Abstract

New-onset atrial fibrillation (AF) is common after cavotricuspid isthmus (CTI)-dependent atrial flutter (AFL) ablation. The meta-analysis was conducted to evaluate the benefit of prophylactic pulmonary vein isolation (PVI) in typical AFL patients. Randomized controlled trials (RCT) comparing prophylactic PVI to CTI ablation alone in typical AFL patients without prior documentation of AF were identified in the MEDLINE, EMBASE, and Cochrane databases. Four RCTs met the inclusion criteria. A total of 357 patients with follow-up of 20 ± 9months were included. More patients in prophylactic PVI group were free from atrial arrhythmias (AA) compared with those in CTI group (69% versus 50%, OR = 2.36, 95% CI: 1.51 to 3.68; P = 0.0001).

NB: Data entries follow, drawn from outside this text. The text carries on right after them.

Lemma add_items_lookup l acc s d : NoDup l.*1 ->
  directed_cost (foldl add_item acc l) s d =
  match list_to_map (M := gmap _ _) l !! (s, d) with Some e => Some (info e) | None => directed_cost acc s d end.
Proof.
  revert acc; induction l as [|[[s0 d0] e] l IH]; intros acc Hnd; simpl; [by rewrite lookup_empty|].
  apply NoDup_cons in Hnd as [Hnin Hnd]. rewrite IH by done. unfold add_item at 1; simpl.
  rewrite directed_cost_insert, lookup_insert. destruct (decide _) as [Heq|]; [|done].
  injection Heq as -> ->. by rewrite not_elem_of_list_to_map_1.
Qed.

(** A full answer has exactly the pairs of the center. *)
Lemma full_map_lookup data s d : directed_cost (full_map data) s d = info <$> center_peer_map data !! (s, d).
Proof.
  unfold full_map. rewrite add_items_lookup.
  - erewrite list_to_map_proper with (l2 := map_to_list (center_peer_map data)).
    + rewrite list_to_map_to_list. by destruct (center_peer_map data !! (s, d)).
    + rewrite map_iter_perm. apply NoDup_fst_map_to_list.
    + apply map_iter_perm.
  - rewrite map_iter_perm. apply NoDup_fst_map_to_list.
Qed.

Lemma add_pairs_lookup now src infos m s d :
  add_pairs now src infos m !! (s, d) =
  match (if decide (s = src) then infos !! d else None) with
  | Some x => Some {| info := x; update_time := now |}
  | None => m !! (s, d)
  end.
Proof.
  unfold add_pairs. generalize (map_to_list infos) (list_to_map_to_list infos) (NoDup_fst_map_to_list infos).
  intros l <- Hnd. revert m Hnd; induction l as [|[k x] l IH]; intros m Hnd; simpl.
  - rewrite lookup_empty. by case_decide.
  - apply NoDup_cons in Hnd as [Hnin Hnd]. rewrite IH by done. rewrite !lookup_insert.
    destruct (decide (s = src)) as [->|Hs]; [|by rewrite decide_False by congruence].
    destruct (decide (k = d)) as [->|Hk]; [|by rewrite (decide_False (P := (src, k) = (src, d))) by congruence].
    by rewrite not_elem_of_list_to_map_1, decide_True by done.
Qed.
End held.

(** The life of a center. *)
Inductive center_event :=
| Reported (now : Z) (src : PeerId) (infos : PeerInfoForGlobalMap)
| Cleaned (now : Z).

Section refinement.
Context `{Hasher64} `{!IterOrder SrcDstPeerPair PeerCenterInfoEntry}.

Definition center_step (data : PeerCenterServerGlobalData) (ev : center_event) : PeerCenterServerGlobalData :=
  match ev with
  | Reported now src infos => report_peers now src (Some infos) data
  | Cleaned now => clean_outdated_peer now data
  end.
Definition center_run (evs : list center_event) : PeerCenterServerGlobalData :=
  foldl center_step global_data_default evs.

(** The event leaves a report of [pair] made at [t] in force. *)
Definition keeps (s d : PeerId) (t : Z) (ev : center_event) : Prop :=
  match ev with
  | Reported _ src infos => src = s -> infos !! d = None
  | Cleaned now => duration_since now t < OUTDATED
  end.

(** The latest report of the pair is [e], and no cleaning has expired it. *)
Definition held (evs : list center_event) (s d : PeerId) (e : PeerCenterInfoEntry) : Prop :=
  exists before now infos after, evs = before ++ Reported now s infos :: after /\
    infos !! d = Some (info e) /\ update_time e = now /\ Forall (keeps s d now) after.

Lemma held_snoc evs ev s d e : held (evs ++ [ev]) s d e <->
  (exists now infos, ev = Reported now s infos /\ infos !! d = Some (info e) /\ update_time e = now) \/
  held evs s d e /\ keeps s d (update_time e) ev.
Proof.
  split.
  - intros (before & now & infos & after & E & Hd & Ht & Hk).
    destruct after as [|x after _] using rev_ind.
    + apply app_inj_2 in E as [_ [= ->]]; [|done]. left; eauto.
    + rewrite app_comm_cons, app_assoc in E. apply app_inj_2 in E as [-> [= ->]]; [|done].
      apply Forall_app in Hk as [Hk Hx]. inversion Hx; subst. right; split; [|done].
      by exists before, (update_time e), infos, after.
  - intros [(now & infos & -> & Hd & Ht) | [(before & now & infos & after & -> & Hd & Ht & Hk) Hev]].
    + by exists evs, now, infos, [].
    + exists before, now, infos, (after ++ [ev]). rewrite <- app_assoc, Ht in *. split_and!; [done..|].
      apply Forall_app; auto.
Qed.

(** The map of a center refines the log of what was reported to it. *)
Lemma center_refines_log evs s d e : center_peer_map (center_run evs) !! (s, d) = Some e <-> held evs s d e.
Proof.
  revert e; induction evs as [|ev evs IH] using rev_ind; intros e.
  { split; [done|]. by intros ([|] & ? & ? & ? & ? & _). }
  unfold center_run. rewrite foldl_snoc, held_snoc, <- IH. fold (center_run evs). destruct ev as [now src infos|now]; simpl.
  - rewrite add_pairs_lookup. destruct (decide (s = src)) as [->|Hs].
    + destruct (infos !! d) as [x|] eqn:Ed.
      * split; [intros [= <-]; left; eauto|]. intros [(? & ? & [= <- <-] & ? & ?)|[_ Hk]]; [|by specialize (Hk eq_refl)].
        destruct e; simpl in *; congruence.
      * split; [by right|]. intros [(? & ? & [= <- <-] & ? & ?)|[]]; [congruence|done].
    + split; [right; split; [done | by intros ->] | intros [(? & ? & [= <- <-] & ? & ?)|[]]; [done..]].
  - rewrite retain_Some. split; [intros [? ?]; right; split; [done|lia]|].
    intros [(? & ? & ? & _)|[? ?]]; [done|]. split; [done|lia].
Qed.
End refinement.

(** ** Pairs of a live reporter *)

Section survival.
Context `{Hasher64} `{!IterOrder SrcDstPeerPair PeerCenterInfoEntry}.
Context (me dst center : PeerId).

(** The time, the centers, the state of our report job, and when a round of it
    last came through (made a successful call, or had nothing to report). *)
Record report_world := mkReportWorld {
  rw_now : Z; rw_servers : gmap PeerId PeerCenterServerGlobalData; rw_ctx : ReportCtx; rw_last_run : Z }.

(** A round that elects [center] while we are connected to [dst]. *)
Definition own_round (routes : list (PeerId * option bool)) (peers : PeerInfoForGlobalMap) : Prop :=
  select_center_peer me routes = Some center /\ is_Some (peers !! dst).

Definition came_through (now : Z) (peers : PeerInfoForGlobalMap) (fate : call_fate) (c : ReportCtx) : bool :=
  answered fate || negb (should_report now center peers c).

Inductive report_step : report_world -> report_world -> Prop :=
| step_time now w : rw_now w <= now -> now <= rw_last_run w + 120 * SEC ->
    report_step w (mkReportWorld now (rw_servers w) (rw_ctx w) (rw_last_run w))
| step_clean node w :
    report_step w (mkReportWorld (rw_now w)
      (<[node := clean_outdated_peer (rw_now w) (get_global_data node (rw_servers w))]> (rw_servers w)) (rw_ctx w) (rw_last_run w))
| step_other src node infos w : src <> me ->
    report_step w (mkReportWorld (rw_now w)
      (<[node := report_peers (rw_now w) src infos (get_global_data node (rw_servers w))]> (rw_servers w)) (rw_ctx w) (rw_last_run w))
| step_round routes peers fate ms servers c w : own_round routes peers ->
    report_round (rw_now w) routes me peers fate (rw_servers w, rw_ctx w) = (ms, (servers, c)) ->
    report_step w (mkReportWorld (rw_now w) servers c
      (if came_through (rw_now w) peers fate (rw_ctx w) then rw_now w else rw_last_run w)).

(** From a node's first successful round on. *)
Inductive report_reachable : report_world -> Prop :=
| report_start t0 now routes peers ms servers0 servers c : own_round routes peers ->
    report_round now routes me peers Answered (servers0, report_ctx_new t0) = (ms, (servers, c)) ->
    report_reachable (mkReportWorld now servers c now)
| report_next w w' : report_reachable w -> report_step w w' -> report_reachable w'.

Lemma get_data_insert node node' x servers :
  get_global_data node (<[node' := x]> servers) = if decide (node' = node) then x else get_global_data node servers.
Proof. unfold get_global_data. rewrite lookup_insert. by case_decide. Qed.

(** One round: it reports, and on success remembers it, or is satisfied with
    its last report to the center. *)
Lemma report_round_spec now routes peers fate servers c ms servers' c' : own_round routes peers ->
  report_round now routes me peers fate (servers, c) = (ms, (servers', c')) -> ms = 5000 /\
  if should_report now center peers c
  then servers' = (if delivered fate then <[center := report_peers now me (Some peers) (get_global_data center servers)]> servers
                   else servers) /\
       c' = (if answered fate
             then {| last_report_peers := dom peers; last_center_peer := center; last_report_time := now |} else c)
  else servers' = servers /\ c' = c.
Proof.
  intros [Hc _]. unfold report_round, periodic_job, report_peers_job. rewrite Hc.
  destruct (should_report _ _ _ _); intros [= <- <- <-]; done.
Qed.

Lemma satisfied now peers c : should_report now center peers c = false ->
  last_center_peer c = center /\ duration_since now (last_report_time c) < 60 * SEC.
Proof.
  unfold should_report. intros Hs. rewrite <- elapsed_secs_lt by lia.
  apply negb_false_iff, andb_true_iff in Hs as [Hs _]. lia.
Qed.

(** The center has our pair from the last report or a later one, and the last
    round that came through was less than a minute after that report. *)
Record report_ok (w : report_world) : Prop := {
  ro_pair : exists e, center_peer_map (get_global_data center (rw_servers w)) !! (me, dst) = Some e /\
    last_report_time (rw_ctx w) <= update_time e <= rw_now w;
  ro_run : last_report_time (rw_ctx w) <= rw_last_run w <= rw_now w /\ rw_last_run w - last_report_time (rw_ctx w) < 60 * SEC;
  ro_now : rw_now w <= rw_last_run w + 120 * SEC
}.

Lemma reported_pair now peers data : is_Some (peers !! dst) ->
  exists x, center_peer_map (report_peers now me (Some peers) data) !! (me, dst) = Some {| info := x; update_time := now |}.
Proof. intros [x Hx]. exists x. simpl. by rewrite add_pairs_lookup, decide_True, Hx by done. Qed.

In the subgroup of age > 55, prophylactic PVI showed even higher incidence of freedom from AA. There is a lower occurrence of AF in prophylactic PVI group (27% versus 46%, OR = 0.45, 95% CI: 0.28 to 0.73; P = 0.001) and no difference of complications between prophylactic PVI group and CTI group (4% versus 2%; P = 0.33). Our study indicated the efficacy and safety of prophylactic PVI during CTI ablation in typical AFL patients without AF history, especially for elder patients. Large prospective RCTs are warranted to confirm the benefit of prophylactic PVI in typical AFL.